I'm in a relationship with a NT girl, she's four years younger than me and we've been together for about 2,5 years.

I've had problems with her being *not well organised* for a long time, and I try to tell her now and then to deal with it. She forgets her keys, cell phone, has a really messy room (she lives with her mum still) and makes a mess every time we cook. Me being super organized, I get frustrated inside just watching it. There has been no change at all.

She is getting more and more affected by my social problems and really wants me to change. When we hang out with her friends, I'm mostly silent, not being really able to talk in groups. If we're only like 3 or 4 then I can manage somewhat okay. I want to change, but trying only increases my anxiety and leads to depression. I haven't really made any success.

Our sexual life has been rather poor lately. It's not working anymore and this is very frustrating for us both. She has problems relaxing, and while I want to share a beautiful intimate time, she rather wants it quick and rough because after 4-5 minutes she gets really passive every single time. Now I'm not sure what I feel considering the problems we have.

Nowadays we mostly watch tv, cook or go for walks.
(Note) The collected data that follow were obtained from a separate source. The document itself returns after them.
(** White space, then a byte that is none. *)
Lemma ws_then s pre w c post :
  s = pre +:+ w +:+ String c post → ws w → IsSpace c = false →
  SkipSpace s (len pre) = Ret (len pre + len w) ∧
  (len s <=? len pre + len w) = false ∧ at_ s (len pre + len w) = Ret c.
Proof.
  intros Es Hw Hc. split; [|rewrite Es, <- app_assoc, <- len_app; split; [apply ge_mid|apply at_mid]].
  apply (SkipSpace_ws_at s _ pre w (String c post)); [done|done|done|right; simpl; by rewrite Hc].
Qed.

(** One element between white space, followed by a comma or the bracket. *)
Lemma ScanArray_step (fn : St → nat → nat → nat → go (St * bool)) st idx pre w1 v w2 c post :
  ws w1 → json_text v → ws w2 → isDelim c = true → IsSpace c = false →
  let s := pre +:+ w1 +:+ v +:+ w2 +:+ String c post in
  ScanArray_body s fn (st, idx, len pre + len w1) =
  let! '(st, more) := fn st idx (len pre + len w1) (len pre + (len w1 + len v)) in
  if negb more then Ret (Break (st, (len pre + (len w1 + len v), true))) else
  let j := len pre + len w1 + len v + len w2 in
  if is_ c "," then let! j := SkipSpace s (j + 1) in Ret (Continue (st, S idx, j))
  else if is_ c "]" then Ret (Break (st, (j + 1, true)))
  else Ret (Break (st, (0, false))).
Proof.
  intros H1 Hv H2 Hc Hns s. unfold ScanArray_body.
  assert (SkipValue s (len pre + len w1) = Ret (len pre + len w1 + len v, true)) as ->.
  { unfold s. rewrite <- len_app, <- app_assoc.
    apply json_text_SkipValue; [done|by apply terminated_ws]. }
  cbn [go_bind negb]. rewrite Nat.add_assoc.
  destruct (fn st idx _ _) as [[st' []]| |]; simpl; [|done|done|done].
  destruct (ws_then s (pre +:+ w1 +:+ v) w2 c post) as (Hsp & Hge & Hat);
    [unfold s; by rewrite !app_assoc|done|done|].
  replace (len pre + len w1 + len v) with (len (pre +:+ w1 +:+ v)) by len_lia.
  rewrite Hsp. simpl. rewrite Hge, Hat. simpl. by rewrite !len_app, !Nat.add_assoc.
Qed.

Lemma ScanArray_loop es bs :
  json_elems es bs → ∀ (fn : St → nat → nat → nat → go (St * bool)) st idx pre post n j,
  let s := pre +:+ es +:+ String "]" post in
  length bs ≤ n → SkipSpace s (len pre) = Ret j →
  go_loop n (ScanArray_body s fn) (st, idx, j) =
  visit_elems fn st idx (len pre) bs (len pre + len es + 1).
Proof.
  induction 1 as [w1 v w2 H1 Hv H2|w1 v w2 es bs H1 Hv H2 Hes IH];
    intros fn st idx pre post [|n] j s Hn Hj; try (simpl in Hn; lia); rewrite go_loop_S.
  - assert (s = pre +:+ w1 +:+ v +:+ w2 +:+ String "]" post) as Es
      by (unfold s; by rewrite !app_assoc).
    erewrite SkipSpace_ws_at in Hj; [|exact Es|done|done|right; by apply json_text_not_space].
    injection Hj as <-. rewrite Es, ScanArray_step by done. simpl.
    destruct (fn st idx _ _) as [[st' []]| |]; simpl; try done.
    rewrite !len_app. do 4 f_equal. lia.
  - assert (s = pre +:+ w1 +:+ v +:+ w2 +:+ String "," (es +:+ String "]" post)) as Es
      by (unfold s; by rewrite !app_assoc, app_cons).
    erewrite SkipSpace_ws_at in Hj; [|exact Es|done|done|right; by apply json_text_not_space].
    injection Hj as <-. rewrite Es at 1. rewrite ScanArray_step by done. rewrite <- Es. simpl.
    destruct (fn st idx _ _) as [[st' []]| |]; simpl; try done.
    set (pre' := pre +:+ w1 +:+ v +:+ w2 +:+ String "," "").
    assert (len pre + len w1 + len v + len w2 + 1 = len pre') as ->
      by (unfold pre'; rewrite !len_app; simpl; lia).
    assert (s = pre' +:+ es +:+ String "]" post) as Es'
      by (rewrite Es; unfold pre'; by rewrite !app_assoc).
    destruct (SkipSpace_returns s (len pre')) as [j' Ej]. rewrite Ej. simpl.
    rewrite Es' in Ej. rewrite Es', (IH fn st' (S idx) pre' post n j').
    + rewrite visit_elems_shift. unfold pre'. rewrite !len_app. simpl.
      f_equal; lia.
    + simpl in Hn. rewrite length_fmap in Hn. lia.
    + done.
Qed.

Lemma json_elems_length es bs : json_elems es bs → length bs ≤ len es.
Proof.
  induction 1 as [w1 v w2 H1 Hv H2|w1 v w2 es bs H1 Hv H2 Hes IH]; simpl;
    rewrite ?length_fmap, !len_app; apply json_text_start in Hv; destruct v; simpl in *;
    try done; lia.
Qed.

Lemma json_elems_first es bs post :
  json_elems es bs → ∃ w r, es +:+ post = w +:+ r ∧ ws w
    ∧ starts_with (λ c, negb (IsSpace c || isDelim c)) r.
Proof.
  destruct 1 as [w1 v w2 H1 Hv H2|w1 v w2 es bs H1 Hv H2 Hes]; eexists w1, _;
    (split; [rewrite !app_assoc; reflexivity|]); (split; [done|]);
    by apply starts_app, json_text_start.
Qed.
I get no stimulation and she's not showing as much affection as she used to do. I think she might not cope up with me being what I am. And I'm feeling that this relationship is going further and further down. She barely wants to go out because she freezes a whole lot and is very sensitive to cold and wind and rain and pretty much all bad weather.

I live in an apartment with another guy of my age, who is soon moving out and we have a chance of renting it together. But I'm really not sure if it's the best thing to do. And it's so hard for me to say it straight out. Part of me wants to find someone that understands me better, and that has common interests. This all makes me feel horrible. We've been discussing the possibility of being just friends but it seems like she still wants to move in with me. (Could be partly because her mum is very annoying and rants on her every day, they yell a lot)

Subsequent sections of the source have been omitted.